(** The picture between the head of the page and its content. *)
Definition logo : string := text
    ["";
     "<div style=~margin: 30px 0 15px 0~>";
     "	<svg width=~200px~ viewBox=~0 0 78 15~ version=~1.1~ xmlns=~http://www.w3.org/2000/svg~ xmlns:xlink=~http://www.w3.org/1999/xlink~>";
     "		<g id=~Page-1~ stroke=~none~ stroke-width=~1~ fill=~none~ fill-rule=~evenodd~>";
     "			<g id=~sf-localserver_logo_positif~>";
     "				<g id=~Group~ transform=~translate(0.791075, 0.107030)~>";
     "					<path d=~M12.9191653,0.0188808494 C13.7105316,0.0188808494 14.3530236,0.661372832 14.3530236,1.45270725 L14.3530236,12.923574 C14.3530236,13.7149404 13.7105316,14.3574004 12.9191653,14.3574004 L1.44833047,14.3574004 C0.656964106,14.3574004 0.0144721231,13.7149404 0.0144721231,12.923574 L0.0144721231,1.45270725 C0.0144721231,0.661372832 0.656964106,0.0188808494 1.44833047,0.0188808494 L12.9191653,0.0188808494 Z M23.2995751,8.52353742 C23.2995751,10.2337718 24.5412705,11.6511773 26.3452382,11.6511773 C28.1374813,11.6511773 29.3791447,10.2337718 29.3791447,8.52353742 C29.3791447,6.70787699 28.1608987,5.39589756 26.3452382,5.39589756 C24.5178531,5.39589756 23.2995751,6.70787699 23.2995751,8.52353742 Z M34.318196,5.63016705 C34.0019178,5.50132363 33.4279528,5.39589756 32.9827992,5.39589756 C31.1554141,5.39589756 29.9371681,6.70787699 29.9371681,8.52353742 C29.9371681,10.2337718 31.1788635,11.6511773 32.9827992,11.6511773 C33.3810861,11.6511773 33.9082164,11.6160353 34.3650627,11.4051831 C34.3650627,11.4051831 34.355798,11.2941024 34.3435302,11.1466017 C34.3305277,10.9908587 34.2492538,10.848853 34.1215285,10.7587936 C33.9938032,10.6687342 33.8327569,10.6398219 33.6816782,10.6798838 C33.4827424,10.7337469 33.2804841,10.7609021 33.0999499,10.7609021 C31.6825445,10.7609021 31.1085794,9.5895227 31.1085794,8.52353742 C31.1085794,7.38726809 31.7996952,6.28617274 33.0296659,6.28617274 C33.1567522,6.28617274 33.4058453,6.33393394 33.6446513,6.38881939 C33.7921519,6.42245989 33.9470324,6.39127933 34.0699656,6.3031048 C34.1929307,6.21493028 34.27216,6.07825977 34.2875905,5.92775607 C34.3045545,5.76322752 34.318196,5.63016705 34.318196,5.63016705 Z M35.5645557,6.20317368 C35.5731176,6.34016366 35.6488646,6.46405526 35.766846,6.53411567 C35.8848593,6.60420803 36.029868,6.61146006 36.1542388,6.55344378 C36.5212813,6.38358003 36.9411326,6.28617274 37.341496,6.28617274 C38.4425914,6.28617274 38.8174609,6.81330305 38.8174609,7.84411436 C38.384032,7.820697 38.0794785,7.820697 37.6460496,7.820697 C36.5097802,7.820697 34.8698299,8.28926793 34.8698299,9.78865017 C34.8698299,11.0889049 35.7717978,11.6511773 37.0603599,11.6511773 C38.0677538,11.6511773 38.6534435,11.1006296 38.9111623,10.7374847 L38.9345797,10.7374847 L38.9345797,11.5106092 C38.9345797,11.5106092 39.1599359,11.5106092 39.399892,11.5106092 C39.5445493,11.5106092 39.6828811,11.4512831 39.7825886,11.346464 C39.882328,11.2416769 39.9346896,11.1005338 39.9275015,10.9560681 C39.9217829,10.7927535 39.9185563,10.5909106 39.9185563,10.3391978 L39.9185563,7.86756368 C39.9185563,6.23930606 39.2274405,5.39589756 37.5172061,5.39589756 C36.7557744,5.39589756 36.0998006,5.63016705 35.549253,5.9581699 C35.549253,5.9581699 35.5558341,6.06330843 35.5645557,6.20317368 Z M50.1364822,3.48650378 C49.5742098,3.28737631 48.929833,3.19367491 48.3908822,3.19367491 C46.9150131,3.19367491 45.7670511,3.96679936 45.7670511,5.41931493 C45.7670511,7.96126508 49.2812532,7.45755214 49.2812532,9.28493722 C49.2812532,10.2454964 48.3442391,10.620334 47.6765407,10.620334 C47.3206479,10.620334 46.927185,10.5372072 46.5831447,10.4352953 C46.4328007,10.3903455 46.2702529,10.4145935 46.1395565,10.5014581 C46.0088921,10.5882909 45.9235928,10.7287951 45.9068205,10.8847937 C45.8821572,11.1125779 45.8607525,11.3114817 45.8607525,11.3114817 C46.3996075,11.4871918 46.9618798,11.6511773 47.5359726,11.6511773 C49.1758271,11.6511773 50.5230444,10.9600615 50.5230444,9.21465318 C50.5230444,6.52044223 47.0087465,6.88358709 47.0087465,5.31388886 C47.0087465,4.45878766 47.7819668,4.22448622 48.4378447,4.22448622 C48.8221706,4.22448622 49.094681,4.26649691 49.3937076,4.35639659 C49.5403457,4.40073943 49.6988043,4.3792389 49.8285103,4.29748578 C49.9578968,4.21570071 50.0457519,4.08174572 50.0687539,3.9303475 C50.1045349,3.69607801 50.1364822,3.48650378 50.1364822,3.48650378 Z M56.3246726,11.0267036 C56.3246726,10.8533576 56.2393733,10.6910653 56.0968884,10.5923801 C55.9544035,10.4936949 55.7726234,10.471236 55.6103311,10.5322553 C55.2681756,10.6606515 54.8611671,10.7609021 54.485467,10.7609021 C53.4430269,10.7609021 52.5175138,9.95263561 52.5175138,8.76953156 L56.7815188,8.76953156 C56.7815188,6.84844507 56.137142,5.39589756 54.1458673,5.39589756 C52.4590503,5.39589756 51.3460066,6.64928566 51.3460066,8.41811135 C51.3460066,10.3626472 52.3184822,11.6511773 54.4385045,11.6511773 C55.4224811,11.6511773 55.9029683,11.4169078 56.3246726,11.264615 C56.3246726,11.264615 56.3246726,11.1654826 56.3246726,11.0267036 Z M71.9095199,11.0267036 C71.9095199,10.8533576 71.8245401,10.6910653 71.6820551,10.5923801 C71.5395702,10.4936949 71.3574707,10.471236 71.1954979,10.5322553 C70.8530229,10.6606515 70.4460144,10.7609021 70.0703143,10.7609021 C69.0278742,10.7609021 68.1023611,9.95263561 68.1023611,8.76953156 L72.3663661,8.76953156 C72.3663661,6.84844507 71.7219893,5.39589756 69.7307146,5.39589756 C68.0438976,5.39589756 66.9311734,6.64928566 66.9311734,8.41811135 C66.9311734,10.3626472 67.9033295,11.6511773 70.0236712,11.6511773 C71.0076478,11.6511773 71.4878156,11.4169078 71.9095199,11.264615 C71.9095199,11.264615 71.9095199,11.1654826 71.9095199,11.0267036 Z M18.5202603,11.5106092 C18.5202603,11.5106092 21.3768913,11.5106092 22.5838919,11.5106092 C22.7240127,11.5106092 22.858383,11.454957 22.9574516,11.3558885 C23.0565201,11.2568199 23.1121723,11.1224496 23.1121723,10.9823607 C23.1121723,10.7289867 23.1121723,10.4797659 23.1121723,10.4797659 L19.6916716,10.4797659 C19.6916716,10.4797659 19.6916716,5.51550822 19.6916716,3.86249146 C19.6916716,3.57074879 19.4551658,3.33424299 19.1634232,3.33424299 C18.8527358,3.33424299 18.5202603,3.33424299 18.5202603,3.33424299 L18.5202603,11.5106092 Z M42.0537215,2.72510398 L42.0537215,10.9823607 C42.0537215,11.1224496 41.9980694,11.2568199 41.8990008,11.3558885 C41.7999323,11.454957 41.6655619,11.5106092 41.5254411,11.5106092 C41.2429312,11.5106092 40.9525942,11.5106092 40.9525942,11.5106092 L40.9525942,2.72510398 L42.0537215,2.72510398 Z M58.5660946,6.46188284 C58.8590512,5.84101918 59.4916076,5.39589756 60.124164,5.39589756 C60.4522627,5.39589756 60.6161523,5.43103958 60.8503259,5.47790626 C60.8503259,5.47790626 60.8503259,5.63831361 60.8503259,5.82958205 C60.8503259,5.9722267 60.7925013,6.10880138 60.69027,6.20822135 C60.5880386,6.30764132 60.4497069,6.36147251 60.307222,6.3574152 C60.2848588,6.35674431 60.2628152,6.35645678 60.2414105,6.35645678 C59.2574339,6.35645678 58.6130571,7.29356669 58.6130571,8.79294893 C58.6130571,8.79294893 58.6130571,10.1918569 58.6130571,10.9823607 C58.6130571,11.1224496 58.5574688,11.2568199 58.4584322,11.3558885 C58.3593956,11.454957 58.2248975,11.5106092 58.0846489,11.5106092 C57.8022348,11.5106092 57.5118339,11.5106092 57.5118339,11.5106092 L57.5118339,5.53646565 C57.5118339,5.53646565 57.7610228,5.53646565 58.0143648,5.53646565 C58.1546134,5.53646565 58.2891115,5.59211783 58.3881481,5.69118638 C58.4871847,5.79025493 58.542773,5.92462524 58.542773,6.06471411 C58.542773,6.27227567 58.542773,6.46188284 58.542773,6.46188284 L58.5660946,6.46188284 Z M64.1600653,10.4094819 L65.6903406,5.89513789 C65.762861,5.68073962 65.9641289,5.53646565 66.1906352,5.53646565 C66.5091497,5.53646565 66.9129634,5.53646565 66.9129634,5.53646565 L64.7693002,11.5106092 L63.4572249,11.5106092 L61.3135616,5.53646565 C61.3135616,5.53646565 61.7854231,5.53646565 62.1387602,5.53646565 C62.3665444,5.53646565 62.5687707,5.68230503 62.6403327,5.89839651 C63.0147549,7.02738185 64.1367438,10.4094819 64.1367438,10.4094819 L64.1600653,10.4094819 Z M74.119314,6.46188284 C74.4119512,5.84101918 75.0445076,5.39589756 75.677064,5.39589756 C76.0051627,5.39589756 76.1690523,5.43103958 76.4035454,5.47790626 C76.4035454,5.47790626 76.4035454,5.63831361 76.4032259,5.82958205 C76.4032259,5.9722267 76.3454013,6.10880138 76.24317,6.20822135 C76.1409386,6.30764132 76.0029263,6.36147251 75.860122,6.3574152 C75.8377588,6.35674431 75.8157152,6.35645678 75.7943105,6.35645678 C74.8103339,6.35645678 74.1659571,7.29356669 74.1659571,8.79294893 C74.1659571,8.79294893 74.1659571,10.1918569 74.1659571,10.9823607 C74.1659571,11.1224496 74.1103688,11.2568199 74.0113322,11.3558885 C73.9122956,11.454957 73.7777975,11.5106092 73.6378683,11.5106092 C73.3551348,11.5106092 73.0650534,11.5106092 73.0650534,11.5106092 L73.0650534,5.53646565 C73.0650534,5.53646565 73.3142423,5.53646565 73.5675843,5.53646565 C73.7075134,5.53646565 73.8420115,5.59211783 73.9410481,5.69118638 C74.0400847,5.79025493 74.095673,5.92462524 74.095673,6.06471411 C74.095673,6.27227567 74.095673,6.46188284 74.095673,6.46188284 L74.119314,6.46188284 Z M24.4709865,8.52353742 C24.4709865,7.38726809 25.1621022,6.28617274 26.3452382,6.28617274 C27.5166176,6.28617274 28.2077653,7.38726809 28.2077653,8.52353742 C28.2077653,9.5895227 27.6337683,10.7609021 26.3452382,10.7609021 C25.0449835,10.7609021 24.4709865,9.5895227 24.4709865,8.52353742 Z M38.8174609,9.19123581 C38.8174609,10.081511 38.2434639,10.7609021 37.1540613,10.7609021 C36.6503483,10.7609021 36.0412413,10.4212065 36.0412413,9.78865017 C36.0412413,8.73438954 37.5172061,8.64068814 38.1146205,8.64068814 C38.34889,8.64068814 38.5831595,8.6641055 38.8174609,8.6641055 L38.8174609,9.19123581 Z M55.6100117,7.94954043 C55.6100117,7.03584789 55.0710608,6.28617274 54.1222263,6.28617274 C53.0446441,6.28617274 52.5996184,7.17641597 52.5175138,7.94954043 L55.6100117,7.94954043 Z M71.194859,7.94954043 C71.194859,7.03584789 70.6562276,6.28617274 69.7073931,6.28617274 C68.6294914,6.28617274 68.1844657,7.17641597 68.1023611,7.94954043 L71.194859,7.94954043 Z~ id=~Shape~ fill=~#FFFFFF~></path>";
     "					<g transform=~translate(2.129318, 1.791591)~ fill=~#000000~ id=~Path~>";
     "						<path d=~M8.68556719,0.0859776912 C7.88782304,0.11328331 7.19131972,0.553673927 6.67293306,1.16125895 C6.09895495,1.82849624 5.71723641,2.61923895 5.44179973,3.42692514 C4.94987851,3.0233621 4.57054046,2.50119466 3.78063792,2.27406792 C3.17039236,2.09861182 2.52948048,2.17072666 1.93995918,2.60999705 C1.66074172,2.81849995 1.46834213,3.13342475 1.37690332,3.43042586 C1.13997457,4.20044431 1.62573452,4.8861654 1.84655996,5.132056 L2.32937931,5.64890235 C2.42865973,5.75042324 2.66838906,6.01493766 2.55104492,6.39385563 C2.42487896,6.80652054 1.92777667,7.07285535 1.41793176,6.91630313 C1.19010488,6.84642876 0.862997575,6.67685386 0.936372673,6.4383848 C0.966338839,6.34050465 1.03635325,6.2668495 1.07416102,6.18339233 C1.10832806,6.11043732 1.12499148,6.05624616 1.13535362,6.02375948 C1.22847278,5.72003698 1.10104656,5.32445559 0.775479567,5.22377487 C0.471477014,5.13051568 0.160613049,5.20445089 0.0400482405,5.59555137 C-0.096619881,6.04000282 0.116083886,6.84670881 1.25563837,7.19776105 C2.59067307,7.60860559 3.71972539,6.88143596 3.87991835,5.93372095 C3.98087913,5.34013881 3.71258392,4.898768 3.2216429,4.3316513 L2.82130053,3.88874017 C2.57905068,3.64663035 2.49573353,3.23382541 2.74652514,2.91666015 C2.95838873,2.64878503 3.25959071,2.5349416 3.75375239,2.66908921 C4.47476075,2.86456943 4.79584682,3.36489238 5.33187711,3.76845542 C5.11091165,4.49464484 4.96598183,5.22349481 4.83519491,5.87700928 L4.75481838,6.36458961 C4.37169954,8.37414311 4.07903932,9.47813027 3.3188229,10.1117606 C3.16549135,10.2208431 2.94662631,10.3839767 2.61671843,10.3955991 C2.44336276,10.4009201 2.38749126,10.2816156 2.38511077,10.2295249 C2.38118997,10.1084 2.483411,10.0526685 2.55132497,9.99819728 C2.65312592,9.94260584 2.80673753,9.85074694 2.79623537,9.55626635 C2.78517309,9.20829475 2.49699379,8.90667268 2.08026805,8.92053554 C1.76828385,8.9310377 1.29260597,9.22439806 1.31066969,9.7621087 C1.32901346,10.317603 1.84655996,10.7337686 2.62708056,10.7073032 C3.0442264,10.6933003 3.97597812,10.5235854 4.89386699,9.43248088 C5.96242686,8.1811834 6.26124835,6.74728836 6.48599459,5.69763237 L6.73706625,4.31162718 C6.87625489,4.32843064 7.02538558,4.33977297 7.18753895,4.34355375 C8.51851281,4.37169954 9.1837897,3.68261775 9.19415184,3.18103455 C9.20087322,2.87759211 8.99517089,2.57863059 8.7069916,2.58577206 C8.50114924,2.59151324 8.24209594,2.72902154 8.1802032,3.01384014 C8.11915064,3.29319763 8.6035103,3.54566958 8.22501242,3.79142014 C7.9561571,3.96533593 7.47417793,4.08772111 6.79531824,3.98844068 L6.91868362,3.3062203 C7.17059546,2.01263413 7.48131939,0.421626756 8.66022197,0.382698746 C8.74619966,0.37863791 9.06028429,0.386339495 9.06756579,0.594422311 C9.06966622,0.663456516 9.05230265,0.681660262 8.97122597,0.840312907 C8.88832891,0.964098378 8.85710248,1.06996016 8.86116332,1.19094505 C8.87250565,1.52099297 9.12357731,1.73831769 9.48723214,1.72571509 C9.97341218,1.70933172 10.1130209,1.23617436 10.1050393,0.992804285 C10.0851552,0.420926612 9.48261119,0.0596522744 8.68556719,0.0859776912 Z~></path>";
     "					</g>";
     "				</g>";
     "			</g>";
     "		</g>";
     "	</svg>";
     "</div>";
     ""].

══════════════════════════════

= Problem to solve =
Your answer should be a single number: the count of lines in the data that include the word "width".

= Output =
2